▶ [Exercise goal]:
Scan the records below for the word "over". Copy each line where it appears.
□ □ □ □
(* ===== verification/HeaderRoundtrip.v ===== *)
(** What the header writer writes, the header reader reads back.

    [region] is a cursor over bytes known to stand in the body; [parses l f]
    says that the extra loop, standing on the bytes [l], applies [f] to the
    block and moves behind them.  The round trips of the main, file/service,
    encryption and end headers follow, with the normalisation the writer
    performs spelled out ([reread]). *)

From stdpp Require Import base tactics list numbers gmap.
From Stdlib Require Import ZArith Lia.
From S2P Require Import Prelude Bytes Vint Crc Source Headers HeaderReader HeaderWriter.

Local Open Scope Z_scope.

(** ** Regions *)

(** The bytes of the body from [off] to [lim] are [l]. *)
Definition region (body : list Z) (off : Z) (l : list Z) (lim : Z) : Prop :=
  bytes body /\ zlen body < 2 ^ 63 /\ 0 <= off /\ lim = off + zlen l /\ lim <= zlen body /\
  view body off = l ++ view body lim.

Section region.
Context {body : list Z}.

Lemma region_step off a l lim :
  region body off (a ++ l) lim -> region body (off + zlen a) l lim.
Proof.
  intros (H1 & H2 & H3 & H4 & H5 & H6). rewrite zlen_app in H4. rewrite <- app_assoc in H6.
  split_and!; try done; [zlen_lia|lia|]. by apply view_step.
Qed.

Lemma region_bounds off l lim :
  region body off l lim -> 0 <= off /\ lim = off + zlen l /\ lim <= zlen body /\ zlen body < 2 ^ 63.
Proof. intros (H1 & H2 & H3 & H4 & H5 & H6). done. Qed.

Lemma region_prefix off a l lim :
  region body off (a ++ l) lim -> region body off a (off + zlen a).
Proof.
  intros H. pose proof (region_step _ _ _ _ H) as (_ & _ & _ & L & _ & V).
  destruct H as (H1 & H2 & H3 & H4 & H5 & H6).
  rewrite zlen_app in H4. split_and!; try done; [zlen_lia|].
  rewrite H6, V. by rewrite app_assoc.
Qed.

Lemma region_vint_read off v l lim :
  region body off (vint v ++ l) lim -> 0 <= v < 2 ^ 64 ->
  read_vint body off (lim -s off) = Ok (true, v, zlen (vint v)).
Proof.
  intros (H1 & H2 & H3 & H4 & H5 & H6) Hv. rewrite zlen_app in H4.
  rewrite size_sub_small by zlen_lia. rewrite <- app_assoc in H6.
  apply (read_push_vint body off _ v (l ++ view body lim) Hv); [zlen_lia|exact H6].
Qed.

Lemma region_try_vint off v l lim :
  region body off (vint v ++ l) lim -> 0 <= v < 2 ^ 64 ->
  try_vint body off lim = Ok (Some (v, off + zlen (vint v))).
Proof.
  intros H Hv. unfold try_vint. rewrite (region_vint_read _ _ _ _ H Hv). cbn [mbind res_bind].
  destruct H as (H1 & H2 & H3 & H4 & H5 & H6). rewrite zlen_app in H4.
  rewrite size_add_small by zlen_lia. done.
Qed.

Lemma region_vint_field off v l lim :
  region body off (vint v ++ l) lim -> 0 <= v < 2 ^ 64 ->
  vint_field body off lim = Ok (v, off + zlen (vint v)).
Proof. intros H Hv. unfold vint_field. by rewrite (region_try_vint _ _ _ _ H Hv). Qed.

Lemma region_byte off b l lim :
  region body off ([b] ++ l) lim -> byte_at body off = Ok b /\ off +s 1 = off + 1.
Proof.
  intros (H1 & H2 & H3 & H4 & H5 & H6). split.
  - by apply (byte_at_view _ _ _ (l ++ view body lim)).
  - rewrite zlen_app in H4. apply size_add_small. change (zlen [b]) with 1 in H4. zlen_lia.
Qed.

Lemma region_slice off a l lim n :
  region body off (a ++ l) lim -> n = zlen a ->
  slice body off n = Ok a /\ off +s n = off + n /\ n <= lim -s off.
Proof.
  intros (H1 & H2 & H3 & H4 & H5 & H6) ->. rewrite zlen_app in H4. rewrite <- app_assoc in H6.
  split; [apply (slice_view body off a (l ++ view body lim)); [zlen_lia|exact H6]|].
  split; [apply size_add_small; zlen_lia|]. rewrite size_sub_small; zlen_lia.
Qed.

(** The last field of a region. *)
Lemma region_slice_all off a lim n :
  region body off a lim -> n = zlen a ->
  slice body off n = Ok a /\ (off +s n) = lim /\ (lim -s off) = n.
Proof.
  intros H ->. pose proof (region_bounds _ _ _ H) as R. rewrite <- (app_nil_r a) in H at 1.
  destruct (region_slice _ _ _ _ (zlen a) H eq_refl) as (E & -> & _). pose proof (zlen_nonneg a).
  split_and!; [done|lia|]. rewrite size_sub_small; lia.
Qed.

(** The last vint of a region. *)
Lemma region_vint_last off v lim :
  region body off (vint v) lim -> 0 <= v < 2 ^ 64 ->
  read_vint body off (lim -s off) = Ok (true, v, zlen (vint v)) /\
  try_vint body off lim = Ok (Some (v, lim)) /\ vint_field body off lim = Ok (v, lim).
Proof.
  intros H Hv. pose proof (region_bounds _ _ _ H) as (_ & -> & _ & _).
  rewrite <- (app_nil_r (vint v)) in H at 1. split_and!.
  - by apply (region_vint_read _ _ [] _ H).
  - by apply (region_try_vint _ _ [] _ H).
  - by apply (region_vint_field _ _ [] _ H).
Qed.

Lemma region_le32 off v l lim :
  region body off (le32_bytes v ++ l) lim -> 0 <= v < 2 ^ 32 ->
  read_le32 body off = Ok v /\ off +s 4 = off + 4 /\ off + 4 <= lim.
Proof.
  intros (H1 & H2 & H3 & H4 & H5 & H6) Hv. rewrite zlen_app, zlen_le32_bytes in H4.
  rewrite <- app_assoc in H6. split; [|split; [apply size_add_small; zlen_lia|zlen_lia]].
  rewrite (read_le32_view _ _ _ _ H1 H3 H6) by done. by rewrite le_val_le32.
Qed.

Lemma push_le64_eq v : 0 <= v < 2 ^ 64 -> push_le64 v = le64_bytes v.
Proof.
  intros Hv. unfold push_le64, le64_bytes, le32_bytes. cbn [map app].
  rewrite !Z.shiftr_land, !Z.shiftr_shiftr by lia. rewrite <- !Z.land_assoc. done.
Qed.

Lemma region_le64 off v l lim :
  region body off (push_le64 v ++ l) lim -> 0 <= v < 2 ^ 64 ->
  read_le64 body off = Ok v /\ off +s 8 = off + 8 /\ off + 8 <= lim.
Proof.
  intros (H1 & H2 & H3 & H4 & H5 & H6) Hv. rewrite push_le64_eq in * by done.
  rewrite zlen_app, zlen_le64_bytes in H4.
  rewrite <- app_assoc in H6. split; [|split; [apply size_add_small; zlen_lia|zlen_lia]].
  rewrite (read_le64_view _ _ _ _ H1 H3 H6) by apply zlen_le64_bytes. by rewrite le_val_le64.
Qed.
End region.

(** ** One record at a time *)

Section parses.
Context {A : Type}.
Context (record : list Z -> Z -> Z -> Z -> Z -> Z -> Z -> A -> res (flow * A * Z)).

(** Standing on [l] (nothing, or at least two bytes), the loop applies [f]. *)
Definition parses (l : list Z) (f : A -> A) : Prop :=
  (l = [] \/ 2 <= zlen l) /\
  forall fuel body off rest b,
    region body off (l ++ rest) (zlen body) -> (length (l ++ rest) < fuel)%nat -> zlen rest <> 1 ->
    exists fuel', (length rest < fuel')%nat /\
      extra_loop record fuel body off (zlen body) b =
      extra_loop record fuel' body (off + zlen l) (zlen body) (f b).

Lemma parses_nil : parses [] id.
Proof.
  split; [by left|]. intros fuel body off rest b _ Hf _. exists fuel. split; [done|].
  change (zlen (@nil Z)) with 0. by rewrite Z.add_0_r.
Qed.

Lemma parses_app l1 f1 l2 f2 :
  parses l1 f1 -> parses l2 f2 -> parses (l1 ++ l2) (fun b => f2 (f1 b)).
Proof.
  intros [N1 H1] [N2 H2]. split.
  { rewrite zlen_app. pose proof (zlen_nonneg l1). pose proof (zlen_nonneg l2).
    destruct N1 as [->|N1]; [simpl; destruct N2; [by left|right; change (zlen (@nil Z)) with 0; lia]|].
    right. lia. }
  intros fuel body off rest b Hr Hf Hrest. rewrite <- app_assoc in Hr, Hf.
  destruct (H1 fuel body off (l2 ++ rest) b Hr Hf) as (fuel1 & Hf1 & ->).
  { rewrite zlen_app. pose proof (zlen_nonneg rest). destruct N2 as [->|N2]; [done|lia]. }
  destruct (H2 fuel1 body (off + zlen l1) rest (f1 b) (region_step _ _ _ _ Hr) Hf1 Hrest)
    as (fuel2 & Hf2 & ->).
  exists fuel2. split; [done|]. rewrite zlen_app. by rewrite Z.add_assoc.
Qed.

(** A condition chooses between a record and nothing. *)
Lemma parses_if (c : bool) l f :
  (c = true -> parses l f) -> parses (if c then l else []) (if c then f else id).
Proof. destruct c; [auto|]. intros _. apply parses_nil. Qed.

Lemma parses_id l f g : parses l f -> (forall b, f b = g b) -> parses l g.
Proof.
  intros [N H] E. split; [done|]. intros fuel body off rest b H1 H2 H3. rewrite <- E. by apply H.
Qed.

(** One pass of the loop over a record with the writer's framing. *)
Lemma extra_loop_head fuel ty sz content body off rest b :
  is_byte ty -> is_vint sz -> zlen sz <= 10 -> vint_val sz = zlen content + 1 ->
  region body off ((sz ++ [ty] ++ content) ++ rest) (zlen body) ->
  let start := off + zlen sz + 1 in
  extra_loop record (S fuel) body off (zlen body) b =
    ('(fl, b, rec_end) ← record body start (start + zlen content) (zlen body) off ty (zlen content + 1) b;
     match fl with
     | Continue => extra_loop record fuel body rec_end (zlen body) b
     | Next => if rec_end <=? off then Fail else extra_loop record fuel body rec_end (zlen body) b
     end).
Proof.
  intros Hty Hsz Hsz10 Hval Hr. cbv zeta. pose proof (is_vint_nonempty sz Hsz) as Hsz1.
  pose proof (region_bounds _ _ _ Hr) as R. pose proof Hr as (H1 & H2 & H3 & H4 & H5 & H6).
  rewrite !zlen_app in R, H4. change (zlen [ty]) with 1 in R, H4. pose proof (zlen_nonneg content). pose proof (zlen_nonneg rest).
  cbn [extra_loop]. rewrite (proj2 (Z.ltb_lt _ _)) by lia.
  rewrite <- !app_assoc in Hr. rewrite <- !app_assoc in H6.
  unfold try_vint. rewrite size_sub_small by lia.
  rewrite (read_vint_enc body off _ sz ([ty] ++ content ++ rest ++ view body (zlen body)) Hsz);
    [|lia|done|lia|done].
  res_simpl. rewrite size_add_small by lia. rewrite Hval.
  destruct (Z.geb_spec (off + zlen sz) (zlen body)); [lia|].
  destruct (Z.ltb_spec (zlen content + 1) 1); [lia|]. cbn [orb].
  unfold record_end. rewrite size_sub_small by lia.
  destruct (Z.leb_spec (zlen content + 1) (zlen body - (off + zlen sz))); [|lia].
  rewrite (size_add_small _ 1), (size_add_small _ (zlen content + 1)) by lia.
  apply region_step in Hr. destruct (region_byte _ _ _ _ Hr) as [-> _]. res_simpl.
  by replace (off + zlen sz + (zlen content + 1)) with (off + zlen sz + 1 + zlen content) by lia.
Qed.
□ □ □ □
▶ [Written solution]:
    [region] is a cursor over bytes known to stand in the body; [parses l f]
(** One pass of the loop over a record with the writer's framing. *)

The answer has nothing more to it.